Telling our children, as young as 6 (NFER), that they have lost life chances, and potential earnings (IFS), and must ‘catch-up’ on ‘lost learning’, is deplorable. Such damning narrative by politicians and the media is compounding the national mental health crisis, demotivating young people and instilling a sense of failure in children and parents alike.

We are at a point in time when change and uncertainty are the norm. When we need resilient, quick thinkers, problem solvers and innovators so that we may navigate the global challenges that lay ahead. We need knowledge-hungry, compassionate young people able to manage their mental and physical health and contribute positively as global citizens.

What we don’t need are children memorising facts merely to pass government-set standardised tests that have no relevance to the real world or their ability to thrive in it.

I call for the government to rethink exam-based curricula, and take tangible steps towards curiosity-led learning. Releasing teachers and children from the intense pressure to meet targets and instead offer support and mentorship through inspiring projects.
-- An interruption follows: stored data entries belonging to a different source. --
Lemma threads_fun_info {B} f fi (k : StgInfoTable → prog cstate B) fs r :
  fun_info itbl m0 f = Some fi → ¬ Fld (UNTAG_CLOSURE f) → threads (k fi) fs r →
  threads (ip ← get_threaded_info itbl f; fi ← INFO_PTR_TO_STRUCT itbl (UNTAG_CLOSURE ip); k fi) fs r.
Proof.
  intros Hfi Hn Hk. unfold fun_info in Hfi. destruct (m0 !! _) as [i|] eqn:Hi; [|done].
  destruct (_ && _) eqn:E; [|done]. apply andb_true_iff in E as [Ha%Z.eqb_eq Hlk].
  eapply threads_info; [exact Hi|exact Hn|exact Ha|exact Hlk|]. intros ip ->.
  unfold INFO_PTR_TO_STRUCT. by eapply threads_deref.
Qed.
Lemma threads_small_layout bm p : threads (thread_small_bitmap (Z.to_nat (BITMAP_SIZE bm)) p (BITMAP_BITS bm)) (fst (small_layout bm p)) (snd (small_layout bm p)).
Proof.
  unfold small_layout. cbn [fst snd]. rewrite <- (Z2Nat.id (BITMAP_SIZE bm)) at 3 by apply BITMAP_SIZE_nonneg. apply threads_small_bitmap.
Qed.
Lemma threads_large_layout bm p fs e : large_layout bm p = Some (fs, e) →
  threads (thread_large_bitmap p (static_word bm) (fst bm);; mret (p + W (fst bm))) fs e.
Proof.
  unfold large_layout. destruct (0 <=? _); [|done]. intros [= <- <-]. apply threads_then_ret; [apply threads_large_bitmap|apply threads_ret].
Qed.
Lemma threads_arg_block fi p fs e : arg_layout stg_arg_bitmaps fi p = Some (fs, e) → threads (thread_arg_block stg_arg_bitmaps fi p) fs e.
Proof.
  unfold arg_layout, thread_arg_block. destruct (ftype fi); intros H; [|by apply threads_large_layout|..]; apply (inj Some) in H;
    match type of H with small_layout ?bm _ = _ => pose proof (threads_small_layout bm p) as Ht; rewrite H in Ht; exact Ht end.
Qed.
Lemma threads_PAP_payload f payload size fs :
  pap_payload itbl stg_arg_bitmaps m0 f payload size = Some fs → 0 <= size → ¬ Fld (UNTAG_CLOSURE f) →
  threads (thread_PAP_payload itbl stg_arg_bitmaps f payload size) fs (payload + W size).
Proof.
  intros Hfs Hs Hn. unfold thread_PAP_payload. unfold pap_payload in Hfs. destruct (fun_info _ _ _) as [fi|] eqn:Ei; [|done].
  eapply threads_fun_info; [done|done|]. destruct (bool_decide (type fi = PAP)); [done|]. apply threads_assert; [done|].
  assert (W (Z.of_nat (Z.to_nat size)) = W size) as E by (by rewrite Z2Nat.id).
  destruct (ftype fi); try discriminate Hfs; injection Hfs as <-.
  - rewrite <- E. apply threads_small_bitmap.
  - apply threads_then_ret; [apply threads_large_bitmap|apply threads_ret].
  - rewrite <- E. apply threads_small_bitmap.
Qed.
Lemma pap_payload_addrs f payload size fs a : pap_payload itbl stg_arg_bitmaps m0 f payload size = Some fs → a ∈ fs → a ∈ addrs payload (Z.to_nat size).
Proof.
  unfold pap_payload. destruct (fun_info _ _ _) as [fi|]; [|done]. destruct (bool_decide _); [done|]. destruct (ftype fi); intros [= <-].
  - apply elem_of_bitmap_addrs.
  - apply elem_of_large_addrs.
  - apply elem_of_bitmap_addrs.
Qed.

(** ** Stacks *)
Local Notation frame_layout := (frame_layout itbl stg_arg_bitmaps m0).
Local Notation stack_layout := (stack_layout itbl stg_arg_bitmaps m0).
(** All words from [p] to [e] can be read as long as [fs] are to be threaded. *)
Definition range_readable (p e : Z) (fs : list Z) : Prop :=
  ∀ k, 0 <= k → p + W k < e → is_Some (m0 !! (p + W k)) ∧ obj (p + W k) = None ∧ (¬ Fld (p + W k) ∨ p + W k ∈ fs).
Lemma range_word p e fs k : range_readable p e fs → 0 <= k → p + W k < e → readable (p + W k) (word_at (p + W k)) fs.
Proof. intros H Hk He. destruct (H k Hk He) as (H1 & H2 & H3). by apply word_readable. Qed.
Lemma range_first p e fs : range_readable p e fs → p < e → p ∉ fs → readable p (word_at p) [].
Proof.
  intros H He Hn. destruct (H 0) as (H1 & H2 & H3); [lia|unfold W; lia|]. replace (p + W 0) with p in * by (unfold W; lia).
  apply word_readable; [done|done|]. left. by destruct H3.
Qed.
Lemma range_tail p p' e fs gs : within p p' fs → range_readable p e (fs ++ gs) → range_readable p' e gs.
Proof.
  intros [(n & Hn & ->) Hw] H k Hk He. destruct (H (n + k)) as (H1 & H2 & H3); [lia|unfold W in *; lia|].
  replace (p + W n + W k) with (p + W (n + k)) by (unfold W; lia). split_and!; [done|done|].
  destruct H3 as [?|[H3%Hw|?]%elem_of_app]; [by left| |by right]. unfold W in *; lia.
Qed.
Lemma range_head p p' e fs gs : within p p' fs → p' <= e → (∀ g, g ∈ gs → p' <= g) → range_readable p e (fs ++ gs) → range_readable p p' fs.
Proof.
  intros _ Hle Hg H k Hk He. destruct (H k) as (H1 & H2 & H3); [done|lia|]. split_and!; [done|done|].
  destruct H3 as [?|[?|H3%Hg]%elem_of_app]; [by left|by right|lia].
Qed.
We ask that exams and test scores are abolished and children are instead assessed, compared and valued based on a digital portfolio showcasing their passions, skills and achievements.

I also call for the government to send a message of support, hope and optimism to our children.

I strongly urge you to raise the education reform with the minister for education and actively support progressive policies to enable our education system to become ‘world leading’.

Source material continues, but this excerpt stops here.